Basics to Understanding your W-2 form
Tax time is that time of the year most dreaded by people from all walks of life. It’s that time of the year when receipts and tax forms are taken out and laid down on the tables to start the arduous task of preparing and filing income tax returns. It is always a race against time to beat the deadline! Oh, yes, this is that awful time of the year when we are confronted once more with those long tax forms (W-2 form and 1040 forms) which according to some taxpayers are the hardest things in the world to understand. Alfred E. Neuman – the iconic main character of Mad Magazine had this to say about the tax forms: “It takes more brains and effort to make sense out of income tax form than it does to earn income.” The Mad Man’s social commentary couldn’t be more right because every time, at tax time, we always find ourselves struggling to understand the various entries on our W-2 form and figuring out how we are to reconcile them with our 1040 filings. Extra care is always taken since any error or omission warrants a penalty from IRS and even an on site audit by portfolio carrying IRS agents at times!

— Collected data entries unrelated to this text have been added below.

Lemma prompt_same t t' v v' buf a n : at_prompt t v buf -> v_home v' = v_home v -> v_fds v' = v_fds v ->
  same_but (v_home v) a n t t' -> n <= 0 \/ buf <= a /\ a + n <= buf + BUFSIZE -> at_prompt t' v' buf.
Proof.
  intros [P1 P2 P3 [P4 P5]] Hh Hf Hs Hd. split; [by rewrite Hf|by rewrite Hf| |by split].
  rewrite Hh. assert (same_but (v_home v) buf BUFSIZE t t') as Hs' by (eapply same_mono; [exact Hs|lia]).
  eapply data_same; [exact P3|exact Hs'|by right].
Qed.

Lemma newline_free l : existsb (Z.eqb 10) l = false -> Forall (fun b => b <> 10) l.
Proof.
  intros He. apply List.Forall_forall. intros b Hb ->. assert (existsb (Z.eqb 10) l = true); [|congruence].
  apply existsb_exists. by exists 10.
Qed.

(** The prompt, and the line. *)
Lemma line_read t v buf scs rest d' l c' :
  sees t v -> at_prompt t v buf -> v_typed v = scs :: rest ->
  presses scs (Typed (v_mods v) [] (con_puts (text "391OS> ") (v_con v)) false) = Some (Typed d' l c' false) ->
  Z.of_nat (length l) < 128 -> existsb (Z.eqb 10) l = false ->
  let v' := with_tty (con_enter c', d', rest) v in
  exists t', shell_step buf tt t = shell_command buf t' /\ sees t' v' /\ at_prompt t' v' buf /\
    inside buf (Z.of_nat (length (l ++ [0]))) /\ holds t' (at_ (v_home v') buf) (l ++ [0]) /\ Forall (fun b => 0 < b < 256 /\ b <> 10) l.
Proof.
  intros Hs Hap Hty Hp Hlen Hnl v'. pose proof Hap as [P1 P2 P3 [P4 P5]]. unfold shell_step. unfold BUFSIZE in *.
  destruct (puts_lit t v (text "391OS> ") shell_lits Hs P2 P3 ltac:(in_list)) as (t1 & v1 & E1 & Hs1 & Hv1 & Hk1 & Hl1). go E1.
  pose proof Hv1 as Q1. fields Hv1 as [h1 a1 i1 f1 c1 m1 y1].
  assert (inside buf (1024 - 1)) as Hi1 by (eapply inside_sub; [exact P4|lia..]).
  destruct (read_keys t1 v1 0 scs rest d' l c' buf (1024 - 1) Hs1) as (t2 & v2 & E2 & Hs2 & Hv2 & Hh2 & Hb2 & Hk2);
    [lia|change (Z.to_nat 0) with 0%nat; congruence|exact Hi1|congruence|congruence|by left|].
  rewrite firstn_all2 in E2, Hh2, Hb2, Hk2 by lia. go E2. pose proof Hv2 as Q2. fields Hv2 as [h2 a2 i2 f2 c2 m2 y2].
  rewrite (proj2 (Z.eqb_neq (-1) _)) by lia. rewrite h1 in *.
  assert (v2 = v') as Hvv by (rewrite Q2, Q1; reflexivity). clear Q1 Q2.
  assert ((if 0 <? Z.of_nat (length l) then c ← load8 (buf + (Z.of_nat (length l) - 1)); mret (10 =? c) else mret false) t2 = (Ok false, t2)) as Enl.
  { destruct (Z.ltb_spec 0 (Z.of_nat (length l))) as [Hpos|]; [|done].
    assert (maps t2 buf (at_ (v_home v) buf) (Z.of_nat (length l))) as Hm
      by (rewrite <- h2; apply inside_maps; [done|eapply inside_sub; [exact P4|lia..]]).
    go (holds_load t2 buf (at_ (v_home v) buf) l (Z.of_nat (length l) - 1) Hm Hh2) by lia. rewrite ret_run.
    rewrite (proj2 (Z.eqb_neq 10 _)); [done|]. intros Heq. symmetry in Heq. revert Heq. unfold byte_at.
    apply (Forall_lookup_total_1 (fun b => b <> 10)); [by apply newline_free|lia]. }
  go Enl. cbv zeta iota.
  destruct (store_next t2 v2 buf l 1024 0 Hs2 P4) as (t3 & E3 & Hs3 & Hh3 & Hk3); [by rewrite h2|lia|done|]. go E3.
  exists t3. split; [done|]. rewrite Hvv in *. split; [exact Hs3|]. split; [|split; [|split; [exact Hh3|]]].
  - apply (prompt_same t2 t3 v' v' buf buf 1024); [|done|done|exact Hk3|right; unfold BUFSIZE; lia].
    apply (prompt_same t1 t2 v v' buf buf (Z.of_nat (length l))); [|exact h2|by rewrite f2|exact Hk2|right; unfold BUFSIZE; lia].
    apply (prompt_same t t1 v v buf VIRTUAL_START 0); [exact Hap|done|done|exact Hk1|by left].
  - rewrite length_app. cbn [length]. eapply inside_sub; [exact P4|lia..].
  - pose proof (newline_free l Hnl) as Hn. rewrite List.Forall_forall in Hb2, Hn. apply List.Forall_forall. intros b Hb. split; [by apply Hb2|by apply Hn].
Qed.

Download a sample of the W-2 form
The taxpayers’ frustrations with tax forms couldn’t be more vividly depicted than by a poem written by an anonymous writer. I couldn’t resist including the poem in this post to share it with everybody else who harbors the same feeling against the IRS. Here it goes (with some minor changes I made to fit this post):
I think that I shall never see
a W-2 form plain enough for me.
A W-2 form that I can understand
without a lawyer near at hand
To guide this poor benighted me
so I won’t owe a penalty.
A W-2 form that I will not detest
or take as more than an awful jest.
A form with pages that I can read
and fill out easily with some speed
Such forms weren’t made for fools like me
nor even God who made a tree.
So much for venting our ire on IRS for now, let us tackle more serious business and try to understand some basic things about the form and other matters relative to filing our tax information reports. The W-2 form and other tax forms are not really that complicated if you just give it time to be familiar with the tax forms. You don’t even have to hire a tax lawyer or an accountant to help you in filing your tax information.
What is the W-2 form?
The tax form filled up by an employer and sent to the IRS and the employee. It is also known as the Wage and Tax Statement Form and contains summaries of earnings and taxes withheld for a given year including State and Federal Income Taxes, FICA (Medicare and Social Security), FUTA (Federal Unemployment Tax), and SUI (State Unemployment Tax).
By law, every employer is obligated to fill up the form for every employee under his employ and send this to the IRS and the employee no later than January 31 of each year (the deadline set by IRS to employers). The deadline is meant to give sufficient time to the employee to prepare and file his own income tax return.
Together with another form called W-3 Form, all the W-2 form issued by an employer is sent to the Social Security Administration. The W-3 is a reconciliation form containing the total wages paid to and taxes withheld from all of its employees. Based on these reports, the SSA applies the corresponding Social Security credits to each employee’s account and shares all information it receives with IRS as a form of checks and balances.
What an employer should know about form submission
Apart from making sure every form is sent out to every employee by January 31, the W-3 Form (together with copies of all the form it sent out to all its employees) must be received by SSA no later than February 28.
The IRS collaborates and compares wage data with SSA. Should there be discrepancies; the employer will be required to submit new information to the IRS to correct them. If still there are unexplainable discrepancies then penalties will be levied on the employer for the tax year the discrepancies occurred.
What an employee should know about the form
An employee should use the form as basis for filing his own personal income tax return using the 1040 Form making sure that all information in both forms must correspond with each other. Again, any unexplainable discrepancy will warrant a penalty from IRS! An employee should therefore make sure that all the information he enters in his personal income tax return jive with what is in the form. It is important to therefore check the W-2 form immediately upon receiving it from the employer and contact the employer immediately should errors be detected.